In the transition to population health management, healthcare delivery organizations must rethink their systems, role and capabilities and leaders must translate their strategic vision to the people, processes, and capabilities critical to realizing it. They will need to redefine roles, ensure the right accountability incentives are in place, develop key capabilities, modify processes, and design new evidence-based outcome metrics. Comprehensive communication plans will be critical for major initiatives, as will management tools that enable sustainable performance.

In our 2023 US Healthcare Delivery Outlook, we identify a number of other key areas where delivery organizations will need to pivot in order to drive and sustain growth, value and performance, now and in the future. But at the heart of each action step, the underlying goal is the same: efficiently delivering the right treatment to the right patient in the right way at the right time. So, what does that look like when properly implemented?

In a new world, nurses can get back to focusing on bedside care, coordination, education and health outcomes, while providing a smooth patient transition back to their home and community. The same holds true for physicians, who can be rewarded for taking more time with their patients, and understanding the social determinants of health (SDOH) to help manage chronic conditions and other maladies, instead of wasting precious hours coding their interventions for maximum reimbursement and sending their patients off to see more specialists for more care. This leads to better care coordination, personal accountability for health outcomes, more choice and competition and less reliance on superfluous intervention and costly procedures. Taken together, we estimated in 2016 that healthcare delivery can easily redeploy $500 billion in savings by just reducing medication errors, length of hospital stays and unneeded care.
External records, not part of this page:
(** * Adversarial training "for free": a model of [main.py]

    The script trains a PreAct-ResNet18 with a persistent perturbation
    buffer [delta] that is updated by sign-gradient ascent while the
    classifier weights are updated by SGD, evaluates the network under
    PGD/FGSM attacks and keeps the best checkpoint on disk.

    The embedding follows the script statement by statement.  Everything
    the script delegates to PyTorch, torchvision and advertorch (the
    network, autograd, the optimiser, the attacks, the data loaders) is an
    operation of the interface [Torch]; the script's own globals
    ([delta], [max_acc], [start_epoch]), the checkpoint directory and the
    order of the library calls are modelled explicitly.

    Tensor elements and accuracies are exact rationals: the rounding,
    infinities and NaN of the library's floats are outside the model, and
    so is the RuntimeError of torch for an [--epsilon] beyond the range
    of float32.

    Of the file system the model tracks which paths are directories and
    which hold a checkpoint, by the path as the script spells it.
    [os.mkdir] and [torch.save] fail as the operating system makes them
    fail for a name that exists, a missing directory or a directory in
    the place of the file; permissions, links, a full disk, and a
    directory or an unreadable file at a path that [torch.load] reads
    are outside the model.
    Console output (the prints and the progress bar) and the placement of
    tensors on a device are left out, except that the accuracies the
    script prints are recorded in the log. *)

From Stdlib Require Import Ascii QArith Qminmax Lqa.
From stdpp Require Import gmap strings list list_numbers pretty.

Open Scope Q_scope.

(** ** Tensors *)

Module Tensor.

(** A dense tensor: its shape and its elements in row-major order. *)
Record t := mk { shape : list Z; data : list Q }.

Definition numel (sh : list Z) : Z := foldr Z.mul 1%Z sh.

(** [torch.zeros] at the shape [sh] *)
Definition zeros (sh : list Z) : t :=
  mk sh (replicate (Z.to_nat (numel sh)) 0).

(** Elementwise operations.  The binary ones are only ever applied to
    tensors of one shape (the training loader drops the last incomplete
    batch, so [inputs], [delta] and [adv.grad] all have shape
    (batch_size, 3, 32, 32)); broadcasting is not modelled. *)
Definition map (f : Q -> Q) (x : t) : t := mk (shape x) (f <$> data x).
Definition map2 (f : Q -> Q -> Q) (x y : t) : t :=
  mk (shape x) (zip_with f (data x) (data y)).

(** [x + y] *)
Definition add : t -> t -> t := map2 Qplus.
(** [c * x] for a Python scalar [c] *)
Definition scale (c : Q) : t -> t := map (Qmult c).

(** [torch.sign]: [(0 < a) - (a < 0)] *)
Definition sgn (a : Q) : Q :=
  match a ?= 0 with Gt => 1 | Eq => 0 | Lt => -1 end.
Definition sign : t -> t := map sgn.

(** [torch.clamp(x, lo, hi)]: [min(max(x, lo), hi)] elementwise *)
Definition clamp1 (lo hi a : Q) : Q := Qmin (Qmax a lo) hi.
Definition clamp (x : t) (lo hi : Q) : t := map (clamp1 lo hi) x.
(** * operator-index.py: publish orchestration of OLM catalog index images

    A shallow embedding of [operator-index.py].  The script talks to the host
    through subprocesses ([shell]), the file system ([os.path.islink]) and
    the opm installer; these are gathered in a [world] record, and the
    commands of the script are functions in a small trace-and-exception
    monad.  Logger calls never influence control flow or the subprocesses
    that are started, and are left out; writing a line to standard output
    is taken to succeed. *)

From Stdlib Require Import String Ascii List ZArith Bool Lia.
Import ListNotations.
Open Scope list_scope.
Open Scope string_scope.

(** ** Configuration data (lines 34-78) *)

(** A value read from the YAML file: a string, or something else, of which
    only the name of its Python type matters ([NoneType] for a missing key). *)
Inductive value : Type :=
| Str (s : string)
| NotStr (type_name : string).

Module OperatorBundle.
Record t : Type := mk { name : option string; img : value; tag : value }.
End OperatorBundle.

(** The fields of the index are only ever rendered by [str.format]; they are
    kept as the text that [format] gives for them. *)

Module OperatorIndex.
Record t : Type := mk { img : string; tag : string }.
End OperatorIndex.

Record OperatorIndexSettings : Type := mkSettings {
  bundles : list OperatorBundle.t;
  index : OperatorIndex.t
}.

(** ** Python string helpers *)

(** [s.endswith(suffix)]: some tail of [s] is [suffix]. *)
Fixpoint endswith (s suffix : string) : bool :=
  if String.eqb s suffix then true
  else match s with
       | EmptyString => false
       | String _ s' => endswith s' suffix
       end.
(** * Secure Filesystem API: the path guard, the delete confirmation
      protocol, the edit engine and the filename search of
      [servers/filesystem/main.py], as a shallow embedding.

    Python text is modelled by [string], read as a sequence of code points
    below 256.  A resolved [pathlib.Path] is the list of its parts below the
    filesystem root.  The filesystem is a tree of regular files and
    directories (no symbolic links, no special files, every node readable
    and writable by the server).  The server's working directory does not
    lie in an allowed directory, so that the confirmation file, which the
    server keeps there, is not among the files the handlers serve.  Clock
    readings and random bytes are inputs of the handlers that use them. *)

From Stdlib Require Import ZArith String Ascii List Bool Lia DecimalString.
From stdpp Require Import base option list gmap strings.
Import ListNotations.
Set Warnings "-register-all".

(** ** Python [str] operations *)

Module Text.

(** [s.startswith(p)] *)
Fixpoint startswith (s p : string) {struct p} : bool :=
  match p with
  | EmptyString => true
  | String a p' =>
      match s with
      | EmptyString => false
      | String b s' => Ascii.eqb a b && startswith s' p'
      end
  end.

(** [s[:n]] *)
Fixpoint take (n : nat) (s : string) : string :=
  match n, s with
  | S n', String c s' => String c (take n' s')
  | _, _ => EmptyString
  end.

(** [s[n:]] *)
Fixpoint drop (n : nat) (s : string) : string :=
  match n, s with
  | S n', String _ s' => drop n' s'
  | _, _ => s
  end.

(** [s.find(sub)]: the lowest index at which [sub] occurs, scanning from
    the start of [s]. *)
Fixpoint find (s sub : string) : option nat :=
  if startswith s sub then Some 0
  else match s with
       | EmptyString => None
       | String _ s' => S <$> find s' sub
       end.

(** [sub in s] *)
Definition contains (sub s : string) : bool :=
  match find s sub with Some _ => true | None => false end.

(** [s.replace(old, new, 1)] *)
Definition replace_first (s old new : string) : string :=
  match find s old with
  | Some i => take i s +:+ new +:+ drop (i + String.length old) s
  | None => s
  end.

Definition map_chars (f : ascii -> ascii) : string -> string :=
  fix go (s : string) : string :=
    match s with
    | EmptyString => EmptyString
    | String c s' => String (f c) (go s')
    end.

(** [c.lower()] for a code point below 256: A-Z and the Latin-1 capitals
    (U+00C0-U+00DE except the multiplication sign U+00D7) move up by 32. *)
Definition lower_char (c : ascii) : ascii :=
  let n := nat_of_ascii c in
  if ((65 <=? n) && (n <=? 90)) || ((192 <=? n) && (n <=? 222) && negb (n =? 215))
  then ascii_of_nat (n + 32) else c.

(** [s.lower()] *)
Definition lower : string -> string := map_chars lower_char.

(** The line boundaries of [str.splitlines] below code point 256. *)
Definition is_linebreak (c : ascii) : bool :=
  let n := nat_of_ascii c in
  ((10 <=? n) && (n <=? 13)) || ((28 <=? n) && (n <=? 30)) || (n =? 133).

(** [s.splitlines(keepends=True)], [acc] being the line read so far. *)
Fixpoint splitlines_from (acc s : string) : list string :=
  match s with
  | EmptyString => match acc with EmptyString => [] | _ => [acc] end
  | String c s' =>
      if Ascii.eqb c "013" then
        match s' with
        | String d s'' =>
            if Ascii.eqb d "010"
            then (acc +:+ String c (String d EmptyString)) :: splitlines_from EmptyString s''
            else (acc +:+ String c EmptyString) :: splitlines_from EmptyString s'
        | EmptyString => [acc +:+ String c EmptyString]
        end
      else if is_linebreak c
      then (acc +:+ String c EmptyString) :: splitlines_from EmptyString s'
      else splitlines_from (acc +:+ String c EmptyString) s'
  end.

Definition splitlines : string -> list string := splitlines_from EmptyString.

(** Reading in text mode with universal newlines: a carriage return, alone
    or before a line feed, is read as a line feed. *)
Fixpoint universal_newlines (s : string) : string :=
  match s with
  | EmptyString => EmptyString
  | String c s' =>
      if Ascii.eqb c "013" then
        match s' with
        | String d s'' =>
            if Ascii.eqb d "010"
            then String "010" (universal_newlines s'')
            else String "010" (universal_newlines s')
        | EmptyString => String "010" EmptyString
        end
      else String c (universal_newlines s')
  end.

(** ["".join(parts)] *)
Definition join (parts : list string) : string := foldr String.append EmptyString parts.

(** [s.split(sep)] for a one-character separator. *)
Fixpoint split_on (sep : ascii) (s : string) : list string :=
  match s with
  | EmptyString => [EmptyString]
  | String c s' =>
      if Ascii.eqb c sep then EmptyString :: split_on sep s'
      else match split_on sep s' with
           | h :: t => String c h :: t
           | [] => [String c EmptyString]
           end
  end.

(** [binascii.hexlify]: two lower-case hexadecimal digits per byte. *)
Definition hex_digit (n : N) : ascii :=
  match String.get (N.to_nat n) "0123456789abcdef" with
  | Some c => c
  | None => "0"%char
  end.

Definition hex_of_byte (b : Byte.byte) : string :=
  let n := Byte.to_N b in
  String (hex_digit (n / 16)) (String (hex_digit (n mod 16)) EmptyString).

Definition hexlify (bs : list Byte.byte) : string := join (map hex_of_byte bs).

End Text.

(** ** Resolved paths *)

(** The parts of an absolute, resolved [pathlib.Path] below the root. *)
Definition path : Type := list string.

(** [str(p)] for a resolved POSIX path. *)
Definition path_str (p : path) : string :=
  match p with
  | [] => "/"
  | _ => Text.join (map (String.append "/") p)
  end.

(** Lexical normalisation of path segments: empty and [.] segments vanish,
    [..] drops the segment before it and stays at the root. *)
Definition push_segment (acc : path) (seg : string) : path :=
  if String.eqb seg "" || String.eqb seg "." then acc
  else if String.eqb seg ".." then removelast acc
  else acc ++ [seg].

Definition parts_of (s : string) : path :=
  fold_left push_segment (Text.split_on "/" s) [].

(** The home directory [os.path.expanduser] puts for [~name]: the process's
    own for the empty name, the one the password database [users] has for
    another name. *)
Fixpoint home_of (users : list (string * path)) (name : string) : option path :=
  match users with
  | [] => None
  | (user, dir) :: users' => if String.eqb name user then Some dir else home_of users' name
  end.

(** [pathlib.Path(os.path.expanduser(s)).resolve()] on a filesystem without
    symbolic links, for a process with home directory [home] and working
    directory [cwd].  A [~name] that names no user is left as it is, a
    relative path. *)
Definition posix_resolve (home cwd : path) (users : list (string * path)) (s : string)
    : path :=
  let relative := fold_left push_segment (Text.split_on "/" s) cwd in
  if Text.startswith s "~" then
    match Text.split_on "/" (Text.drop 1 s) with
    | name :: rest =>
        match (if String.eqb name "" then Some home else home_of users name) with
        | Some userhome => fold_left push_segment rest userhome
        | None => relative
        end
    | [] => relative
    end
  else if Text.startswith s "/" then parts_of s
  else relative.

(** ** Exceptions *)

Inductive detail : Type :=
| Msg (text : string)
| AccessDeniedDetail (requested_path : string) (allowed_directories : list string).

(** The exceptions the handlers raise or receive.  All of them derive from
    Python's [Exception], [HTTPException] included.  [OSError errno] is an
    [OSError] whose error number has no subclass of its own; the five before
    it are subclasses of [OSError], and so is [ShutilError], which is
    [shutil.Error].  The last three are what library calls raise on an
    argument they do not accept. *)
Inductive exn : Type :=
| HTTPException (status_code : Z) (d : detail)
| FileNotFoundError
| PermissionError
| IsADirectoryError
| NotADirectoryError
| FileExistsError
| OSError (errno : Z)
| ShutilError (msg : string)
| TypeError
| ValueError (msg : string)
| NotImplementedError (msg : string).

Definition ENOTEMPTY : Z := 39.
Definition EBUSY : Z := 16.
Definition EINVAL : Z := 22.

Definition is_OSError (e : exn) : bool :=
  match e with
  | HTTPException _ _ | TypeError | ValueError _ | NotImplementedError _ => false
  | _ => true
  end.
Six years later that number is significantly higher.

I recently had a conversation with an oncology surgeon in a major U.S. city who told me that 8 years ago, his hospital was using telephonic and other virtual means to do follow-up visits for patients that lived in suburbs far away. He said they were not getting compensated for it – instead, they were incentivized because it was the right thing to do. Another confidant of mine told me about his recent experience at a well-established retail clinic. After an hour spent with the nurse practitioner, she decided not to bill him for the visit. My assumption is that a level of care and concern developed for the patient in need of further care. He still, however, came away with good advice, a positive outlook and a desire to take the next actionable steps.

These cases don’t happen every day, but it illustrates that getting to a new market-based model is possible. Our population health report shows, year-after-year, that more than 80% of organizations say population health will be “critically” or “very important” to their organization’s future success. But they also say financial loss remains the number one fear for making the transition. Clearly, they can’t connect the dots to conceptualize a different model and put in place the infrastructure to achieve it. Imagine where we’d be if the industry lobbyists spent less time advocating for the status quo and instead worked toward a more cost effective, higher value future. Old habits clearly die hard.

For better or worse, the next catalyst for change is coming to this industry. Given the heavy human, financial and psychological toll Covid exacted on victims and their families, now more than ever we need to be able to rely on our frontline healthcare workers and delivery system. The vision is there – we can’t afford not to take action.